Tristane Banon ha contado con mucho detalle tales «prácticas»: «Me dio su teléfono personal. Me dijo que tenía muchas cosas que contarme. Y me invitó a visitarlo a un apartamento personal. Cuando llegué, en el apartamento solo había una cama deshecha, un televisor y un teléfono fijo. Strauss-Kahn intentó sobarme los pechos. Luego quiso bajarme las bragas. Hasta que se desabrochó la bragueta e intentó violarme».

Tristane Banon y su madre, Anne Mansouret, contaron el comportamiento de Strauss-Kahn a varios dirigentes socialistas. Pero ninguno quiso intervenir. Se trataba, según ellos, de una cuestión «personal». Escandalizada, Anne Mansouret, militante socialista, decidió tirar de la manta, haciendo nuevas revelaciones: «En su día, mi hija me contó el intento de violación de Strauss-Kahn. La creí, inmediatamente, por una razón muy simple: yo misma me vi forzada a aceptar varias sesiones de sexo, en un despacho de la OCDE, para “complacer” a un dirigente socialista que me trató sexualmente con la violencia de un sargento chusquero que no hubiese tenido comercio sexual en varios meses».

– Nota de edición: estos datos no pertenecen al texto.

(** * MarkdownPreview: the conversion pipeline of [markdown_preview.py]

    A shallow embedding of the compiler classes of [markdown_preview.py]
    ([Compiler], [OnlineCompiler], [GithubCompiler], [GitlabCompiler],
    [ExternalMarkdownCompiler], [MarkdownCompiler]) and the properties of the
    pipeline that the specification states about them.

    Conventions.
    - Python [str] values are [string]s; a character outside ASCII stands for
      its UTF-8 code units, which no function below splits.
    - Python values of dynamic type (settings, JSON, YAML, meta data) are
      [pyval]s.
    - A method that can raise is a computation in the monad [M]: it threads the
      mutable attributes of the compiler object and the messages sent to the
      editor, and ends in [Ret] or [Raise].
    - Libraries and the outside world (PyYAML, json, pymdownx, urllib,
      subprocess, the file system) are the fields of one record, [host]; every
      theorem holds for every host. *)

From Stdlib Require Import ZArith List Ascii String Bool Lia DecimalString.
From stdpp Require Import base option list strings gmap.

Open Scope string_scope.
Open Scope Z_scope.

(** ** Characters and strings *)

Definition LF : ascii := "010"%char.
Definition CR : ascii := "013"%char.
Definition DQ : ascii := "034"%char.

Definition nl : string := String LF EmptyString.
Definition dq : string := String DQ EmptyString.

(** [s.startswith(p)] *)
Fixpoint startswith (p s : string) : bool :=
  match p, s with
  | EmptyString, _ => true
  | String a p', String b s' => if Ascii.eqb a b then startswith p' s' else false
  | String _ _, EmptyString => false
  end.

(** [s[n:]] *)
Fixpoint drop_str (n : nat) (s : string) : string :=
  match n, s with
  | O, _ => s
  | S n', String _ s' => drop_str n' s'
  | S _, EmptyString => EmptyString
  end.

(** [s[:n]] *)
Fixpoint take_str (n : nat) (s : string) : string :=
  match n, s with
  | O, _ => EmptyString
  | S n', String c s' => String c (take_str n' s')
  | S _, EmptyString => EmptyString
  end.

(** [s[:-1]] *)
Definition drop_last (s : string) : string :=
  take_str (String.length s - 1) s.
Lemma run_app ops1 ops2 : ∀ r w,
  run broker (ops1 ++ ops2) r w
  = bind (run broker ops1 r) (run broker ops2) w.
Proof.
  induction ops1 as [|o ops1 IH]; intros r w.
  - reflexivity.
  - simpl. rewrite bind_assoc. unfold bind at 1 2.
    destruct (step broker o r w) as [[r1 w1]|]; [|reflexivity].
    apply IH.
Qed.

Lemma failuresPost_refl r w : failuresPost r w 0 r w.
Proof.
  split; [lia|]. split; [done|]. exists []. by rewrite app_nil_r.
Qed.

Lemma failuresPost_trans r1 w1 n1 r2 w2 n2 r3 w3 :
  failuresPost r1 w1 n1 r2 w2 → failuresPost r2 w2 n2 r3 w3 →
  failuresPost r1 w1 (n1 + n2) r3 w3.
Proof.
  intros (C1 & O1 & e1 & B1 & L1 & F1) (C2 & O2 & e2 & B2 & L2 & F2).
  split; [lia|]. split; [congruence|]. exists (e1 ++ e2).
  split; [by rewrite B2, B1, app_assoc|].
  split; [rewrite length_app; lia|by apply Forall_app].
Qed.

(** While the count stays at or below the threshold every refused
    publish is counted and the breaker stays closed. *)
Lemma run_failures_closed c f ms : ∀ r w k,
  closedWith c k r → Config.OnStateChange c = Some f →
  0 ≤ k → k + Z.of_nat (length ms) ≤ Config.Threshold c →
  Config.Threshold c < 2 ^ 32 - 1 →
  ∃ r' w',
    run broker (map OpEmit ms) r w = Ok (r', w') ∧
    failuresPost r w (length ms) r' w' ∧
    closedWith c (k + Z.of_nat (length ms)) r'.
Proof.
  induction ms as [|m ms IH]; intros r w k Hcl Hf Hk0 Hk1 HT; simpl.
  - exists r, w. split; [done|]. split; [apply failuresPost_refl|].
    by rewrite Z.add_0_r.
  - simpl length in Hk1.
    destruct (produce_closed_failure c f m r w k Hcl Hf Hk0)
      as (r1 & w1 & Hp & HF1 & Hcase); [lia|].
    replace (Config.Threshold c <? k + 1) with false in Hcase
      by (symmetry; apply Z.ltb_ge; lia).
    assert (buf (emit r) = []) as Hemit by apply Hcl.
    rewrite <- (step_emit_idle m r w Hemit) in Hp.
    rewrite (bind_Ok _ _ _ _ _ Hp).
    destruct (IH r1 w1 (k + 1) Hcase Hf) as (r2 & w2 & Hr & HF2 & Hcl2);
      [lia|lia|done|].
    exists r2, w2. split; [done|]. split.
    + by apply (failuresPost_trans r w 1 r1 w1 (length ms) r2 w2).
    + replace (k + Z.of_nat (S (length ms)))
        with (k + 1 + Z.of_nat (length ms)) by lia. done.
Qed.

End BreakerTrips.

Lemma effective_OnStateChange c :
  Config.OnStateChange (effective c) = Config.OnStateChange c.
Proof. unfold effective. by destruct (Config.Threshold c =? 0). Qed.

Lemma effective_Threshold c :
  Config.Threshold (effective c)
  = (if Config.Threshold c =? 0 then 5 else Config.Threshold c).
Proof. unfold effective. by destruct (Config.Threshold c =? 0). Qed.
Lemma X19_deinit_deletes_tasks_witness :
  exists r',
    uni_mouse_quadrature_deinit 2 sample_rtos = (r', true) /\
    mem r' = mem sample_rtos /\
    (forall i j, get_task r' i j = None) /\
    (forall i j t, get_task sample_rtos i j = Some t -> tasks r' !! t = None) /\
    length (sys r') =
      (length (sys sample_rtos) + 2 * (UNI_MOUSE_QUADRATURE_ENCODER_MAX * 2))%nat /\
    ((0 < 2)%nat -> (uni_mouse_quadrature_deinit 2 r').2 = false) /\
    take (length (sys sample_rtos)) (sys r') = sys sample_rtos /\
    forall i j q,
      (i < 2)%nat -> (j < UNI_MOUSE_QUADRATURE_ENCODER_MAX)%nat ->
      get_q (mem sample_rtos) i j = Some q ->
      let k := (UNI_MOUSE_QUADRATURE_ENCODER_MAX * i + j)%nat in
      take 2 (drop (length (sys sample_rtos) + 2 * k) (sys r')) =
        [sys_timer_deinit (timer_group q) (timer_idx q);
         sys_task_delete (get_task sample_rtos i j)].
Proof.
  apply (X19_deinit_deletes_tasks 2 sample_rtos).
  - apply init_sized.
  - split; [reflexivity | by repeat constructor].
  - intros i j Hi Hj. unfold UNI_MOUSE_QUADRATURE_ENCODER_MAX in Hj.
    destruct i as [| [| i]]; [| | lia]; (destruct j as [| [| j]]; [| | lia]);
      by eexists.
Defined.

(** X20. With a [NULL] handle stored for some axis,
    [uni_mouse_quadrature_deinit] calls [vTaskDelete(NULL)] and so deletes
    the task that called it, as when no timer task has been created. *)
Theorem X20_deinit_null_handle PORT_MAX r i j :
  arrays_sized PORT_MAX (mem r) ->
  (i < PORT_MAX)%nat -> (j < UNI_MOUSE_QUADRATURE_ENCODER_MAX)%nat ->
  get_task r i j = None ->
  (uni_mouse_quadrature_deinit PORT_MAX r).2 = false.
Proof.
  intros Hs Hi Hj Hnull.
  apply (deinit_axes_null PORT_MAX (axes PORT_MAX) i j (axes_NoDup PORT_MAX));
    [done | by apply axes_spec | done | done].
Qed.

Lemma X20_deinit_null_handle_witness :
  (uni_mouse_quadrature_deinit 2 (boot_rtos 2 sample_boot)).2 = false.
Proof.
  apply (X20_deinit_null_handle 2 (boot_rtos 2 sample_boot) 0 0).
  - apply init_sized.
  - lia.
  - cbv. lia.
  - reflexivity.
Defined.
(** *** C3: one captured frame per submission *)

Lemma step_fresh_frames s e : fresh_frames s -> fresh_frames (step s e).
Proof.
  intros (Hposted & Hheld & Hnodup & Hfresh).
  unfold fresh_frames, posted_frames in *.
  destruct (step_effect s e)
    as [Hp _ Hn Hc [Hf | Hf] | url Hp _ Hn Hc Hf
        | f _ _ Hf0 Hc0 _ _ Hp _ Hn Hc Hf | Hp _ Hn Hc _ Hf];
    rewrite ?Hp, ?Hn, ?Hc, ?Hf; repeat split; try done.
  - intros n Hin. specialize (Hposted n Hin). lia.
  - intros f [= <-]. cbn. lia.
  - intros f [= <-] _ Hin. cbn in Hin. specialize (Hposted _ Hin). lia.
  - intros n. rewrite map_app, elem_of_app. intros [Hin | Hin]; [auto|].
    cbn in Hin. apply list_elem_of_singleton in Hin as ->. now apply Hheld.
  - intros f' [= <-]. now apply Hheld.
  - rewrite map_app. apply NoDup_app.
    split; [done|]. split; [|apply NoDup_singleton].
    intros n Hin Hn'. cbn in Hn'. apply list_elem_of_singleton in Hn' as ->.
    now apply (Hfresh f).
Qed.

Lemma reachable_fresh_frames student trace :
  fresh_frames (run (init student) trace).
Proof.
  apply run_invariant; [|intros s e; apply step_fresh_frames].
  unfold fresh_frames, posted_frames. cbn. repeat split; try done.
  - intros n Hin. inversion Hin.
  - apply NoDup_nil_2.
Qed.

(** C3. In every reachable state of the flow:
    - no frame has been submitted twice;
    - the outcome of a submission, be it a response (verified or not) or
      a failure, discards the held frame and returns the flow to Idle;
    - a request is posted only by a submission from Captured, for the
      frame then held, which has never been submitted before: to submit
      again, a new frame must first be captured. *)
Theorem each_submission_consumes_one_frame
  (student : nat) (trace : list Event) :
  let s := run (init student) trace in
  NoDup (posted_frames s)
  /\ (forall verified,
        enabled s (VerificationResponse verified) = true ->
        capturedImage (step s (VerificationResponse verified)) = None
        /\ phase (step s (VerificationResponse verified)) = Idle)
  /\ (enabled s VerificationError = true ->
        capturedImage (step s VerificationError) = None
        /\ phase (step s VerificationError) = Idle)
  /\ (forall e,
        posted (step s e) <> posted s ->
        e = ClickSubmit
        /\ phase s = Captured
        /\ exists f,
             capturedImage s = Some f
             /\ (frameId f ∉ posted_frames s)
             /\ posted_frames (step s e) = posted_frames s ++ [frameId f]).
Proof.
  intros s.
  destruct (reachable_fresh_frames student trace)
    as (_ & _ & Hnodup & Hfresh). fold s in Hnodup, Hfresh.
  split; [exact Hnodup|]. split; [|split].
  - intros verified Hen. unfold step, phase. rewrite Hen. frame. done.
  - intros Hen. unfold step, phase. rewrite Hen. frame. done.
  - intros e Hposted.
    destruct (step_effect s e)
      as [Hp _ _ _ _ | url Hp _ _ _ _
          | f -> Hen Hf Hc Ho Ht Hp _ _ _ _ | Hp _ _ _ _ _]; try done.
    split; [reflexivity|]. split.
    + unfold phase. now rewrite Hc, Ho, Ht.
    + exists f. split; [exact Hf|]. split; [now apply Hfresh|].
      unfold posted_frames. now rewrite Hp, map_app.
Qed.
(** * KomoCap: region selection and recording pipeline

    A shallow embedding of the core of [komocap.py]: the Qt rectangle
    arithmetic the program relies on, the fallback selection overlay
    ([_AreaOverlay]), the native selection path ([_select_area_native],
    [_SlopThread], [AreaSelector._on_native_done]), the audio source probe
    ([detect_audio_source]) and the recorder thread ([RecorderThread.run]
    and [RecorderThread.stop]).

    Python integers are unbounded and are modelled by [Z].  Qt stores
    rectangle coordinates in C [int]s; the model is exact for coordinates
    that stay inside that range, which pixel coordinates do.  Python [str]
    values are modelled by [string], one [ascii] per character. *)

From Stdlib Require Import ZArith List Bool String Ascii Lia.
From Stdlib Require Import DecimalString.
From Stdlib Require DecimalPos.
Import ListNotations.

Local Open Scope string_scope.
Local Open Scope list_scope.
Local Open Scope Z_scope.

(** Python's [+] on strings. *)
Infix "+++" := String.append (right associativity, at level 60).

(* ================================================================== *)
(** * Qt geometry: [QPoint] and [QRect] *)
(* ================================================================== *)

(** [QRect] keeps its two corners, both included: [x2 = x1 + width - 1].
    The default-constructed rectangle [QRect()] is the null rectangle
    [(0, 0, -1, -1)]. *)

Module Qt.

Record QPoint := mkPoint { px : Z; py : Z }.

Record QRect := mkRect { x1 : Z; y1 : Z; x2 : Z; y2 : Z }.

(** [QPoint()] *)
Definition QPoint_null : QPoint := mkPoint 0 0.

(** [QRect()] *)
Definition QRect_null : QRect := mkRect 0 0 (-1) (-1).

(** [QRect(x, y, w, h)] *)
Definition QRect_xywh (x y w h : Z) : QRect :=
  mkRect x y (x + w - 1) (y + h - 1).

(** [QRect(topLeft, bottomRight)]: both corner points belong to the
    rectangle. *)
Definition QRect_pts (p q : QPoint) : QRect :=
  mkRect (px p) (py p) (px q) (py q).

Definition x (r : QRect) : Z := x1 r.
Definition y (r : QRect) : Z := y1 r.
Definition width (r : QRect) : Z := x2 r - x1 r + 1.
Definition height (r : QRect) : Z := y2 r - y1 r + 1.

Definition isNull (r : QRect) : bool :=
  (x2 r =? x1 r - 1) && (y2 r =? y1 r - 1).

Definition isValid (r : QRect) : bool :=
  (x1 r <=? x2 r) && (y1 r <=? y2 r).

(** [QRect::normalized()] of Qt 5: corners are swapped on an axis whose
    extent is negative. *)
Definition normalized (r : QRect) : QRect :=
  let '(a1, a2) := if x2 r <? x1 r - 1 then (x2 r, x1 r) else (x1 r, x2 r) in
  let '(b1, b2) := if y2 r <? y1 r - 1 then (y2 r, y1 r) else (y1 r, y2 r) in
  mkRect a1 b1 a2 b2.
(** * Multi-tenant Prometheus MCP server: tenant registry, authentication,
      request executor and operation handlers.

    A shallow embedding of [src/prometheus_mcp_server/server.py].  Python
    exceptions are values of [Exception]; code that talks to the network is
    written in a state-and-error monad over an abstract backend, whose
    state also records every HTTP request that was issued.  Calls to the
    structured logger do not influence control flow and are left out. *)

From Stdlib Require Import Ascii.
From stdpp Require Import base strings list gmap.

(** ** Strings *)

Module Str.

(** [contains msg s]: the text [s] occurs somewhere inside [msg]. *)
Definition contains (msg s : string) : Prop :=
  ∃ pre post, msg = pre +:+ s +:+ post.

(** Python's [s.rstrip('/')]: every trailing slash is removed. *)
Fixpoint drop_slashes (s : string) : string :=
  match s with
  | String "/"%char s' => drop_slashes s'
  | _ => s
  end.

Definition rstrip_slash (s : string) : string :=
  String.rev (drop_slashes (String.rev s)).

(** [', '.join(l)] *)
Fixpoint join (sep : string) (l : list string) : string :=
  match l with
  | [] => ""
  | [x] => x
  | x :: l' => x +:+ sep +:+ join sep l'
  end.

(** Strings hold UTF-8 bytes; Python's [len] counts code points, that is
    the bytes that do not continue a character ([10xxxxxx]). *)
Definition is_continuation_byte (c : ascii) : bool :=
  match c with
  | Ascii _ _ _ _ _ _ b6 b7 => b7 && negb b6
  end.

Fixpoint code_points (s : string) : nat :=
  match s with
  | EmptyString => 0
  | String c s' =>
      if is_continuation_byte c then code_points s' else S (code_points s')
  end.

End Str.

(** ** Python values

    The fragment of Python values that [json] decoding produces and that the
    handlers return: [None], booleans, integers, floats (kept as their
    literal), strings, lists, and dictionaries in insertion order. *)

#[local] Set Warnings "-register-all".

Inductive Value : Type :=
  | VNone
  | VBool (b : bool)
  | VInt (n : Z)
  | VFloat (literal : string)
  | VStr (s : string)
  | VList (items : list Value)
  | VDict (fields : list (string * Value)).

(** The exceptions that the server raises or lets through. *)
Inductive Exception : Type :=
  | ValueError (msg : string)
  | KeyError (key : string)
  | TypeError (msg : string)
  | AttributeError (msg : string)
  | RequestException (msg : string)
  | JSONDecodeError (msg : string).

(** Truthiness of an [Optional[str]]: [None] and the empty string are
    both false. *)
Definition truthy (o : option string) : bool :=
  match o with
  | Some s => negb (String.eqb s "")
  | None => false
  end.

(** [a or b] on optional strings. *)
Definition py_or (a b : option string) : option string :=
  if truthy a then a else b.
(** The rule with a measure computed from the state. *)
Lemma wp_while {X R} (body : X -> K St (X + R)) (I : X -> St -> Prop) (m : X -> St -> Z)
    (Q : R -> St -> Prop) x s :
  (forall x s, I x s -> 0 <= m x s ->
     wp (body x) (fun r s' => match r with
                              | inl x' => I x' s' /\ 0 <= m x' s' < m x s
                              | inr v => Q v s' end) s) ->
  I x s -> 0 <= m x s < 2 ^ 33 -> wp (while body x) Q s.
Proof.
  intros Hbody HI Hm. apply (wp_while_bound _ (fun n x s => I x s /\ n = m x s) _ (m x s)); [|done|lia].
  intros n x1 s1 [HI1 ->] Hn. eapply wp_mono; [by apply Hbody|].
  intros [x'|v] s'; [|done]. intros [? ?]. eauto.
Qed.

(** A loop that ends within [n] rounds, followed round by round. *)
Fixpoint wp_rounds {X R} (body : X -> K St (X + R)) (n : nat) (x : X) (Q : R -> St -> Prop) s : Prop :=
  match n with
  | O => False
  | S n => wp (body x) (fun r s' => match r with inl x' => wp_rounds body n x' Q s' | inr v => Q v s' end) s
  end.

Lemma wp_while_rounds {X R} (body : X -> K St (X + R)) n x (Q : R -> St -> Prop) s :
  wp_rounds body n x Q s -> Z.of_nat n < 2 ^ 33 -> wp (while body x) Q s.
Proof.
  intros H Hn. apply (wp_while_bound _ (fun k x s => wp_rounds body (Z.to_nat k) x Q s) _ (Z.of_nat n)); [|by rewrite Nat2Z.id|lia].
  intros k y s' Hk Hpos. destruct (Z.to_nat k) as [|k'] eqn:Ek; [done|]. simpl in Hk. eapply wp_mono; [exact Hk|].
  intros [x'|v] s2; [|done]. intros Hr. exists (Z.of_nat k'). rewrite Nat2Z.id. split; [done|lia].
Qed.

Lemma wp_for_nat (body : Z -> K St unit) (I : Z -> St -> Prop) n : forall i s,
  (forall j s, i <= j < i + Z.of_nat n -> I j s -> wp (body j) (fun _ s' => I (j + 1) s') s) ->
  I i s -> wp (for_nat n i body) (fun _ s' => I (i + Z.of_nat n) s') s.
Proof.
  induction n as [|n IH]; intros i s Hbody HI.
  - simpl. apply wp_ret. by rewrite Z.add_0_r.
  - simpl. apply wp_bind. eapply wp_mono; [apply Hbody; [lia|done]|].
    intros [] s' HI'. replace (i + Z.of_nat (S n)) with (i + 1 + Z.of_nat n) by lia.
    apply IH; [|done]. intros j s1 Hj. apply Hbody. lia.
Qed.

Los casos de la camarera negra en Nueva York y de Tristane Banon y su madre en París solo eran la parte menos espectacular de la doble y triple vida de Strauss-Kahn desde años atrás. El capítulo más siniestro de esas vidas paralelas culmina con el escándalo de las prostitutas y los proxenetas del Hotel Carlton de Lille. La policía del norte de Francia llevaba varios años instruyendo, inculpando y encarcelando a varios proxenetas amigos y cómplices del político socialista más influyente del mundo, a finales del siglo XX y principios del siglo XXI.

Imputado por proxenetismo

El caso prostibulario del Carlton de Lille culminó días atrás cuando los jueces que lo instruyen decidieron inculpar oficialmente a Strauss-Kahn por los delitos de proxenetismo y asociación de malhechores con fines proxenetas. Quizá nunca en la historia un político francés había caído tan bajo: asociado a una banda de proxenetas y prostitutas con quienes tuvo relaciones durante una larga década, cuando era el hombre más popular de Francia y uno de los financieros más influyentes del mundo. «Le Monde», «Liberation» y «Le Point» han publicado una relación muy extensa de mensajes telefónicos intercambiados por Strauss-Kahn y sus amigos proxenetas. Los mismos periódicos han resumido con detalle las decalaraciones de prostitutas y proxenetas. Esos documentos iluminan un largo rosario de veladas «libertinas» en Lille, París, Bruselas y Washington con unos detalles muy crudos.

Strauss-Kahn no explica con claridad cuáles eran sus relaciones amistosas con un rosario de personajes de sórdida novela negra: proxenetas, traficantes, mujeres de distinta procedencia; policías corruptos que cobraban en «especie»; prostitutas amantes de proxenetas y policías «encantadas» de ofrecer sus «servicios» al director gerente del FMI, incluso en su propio despacho oficial. Una orgía interminable.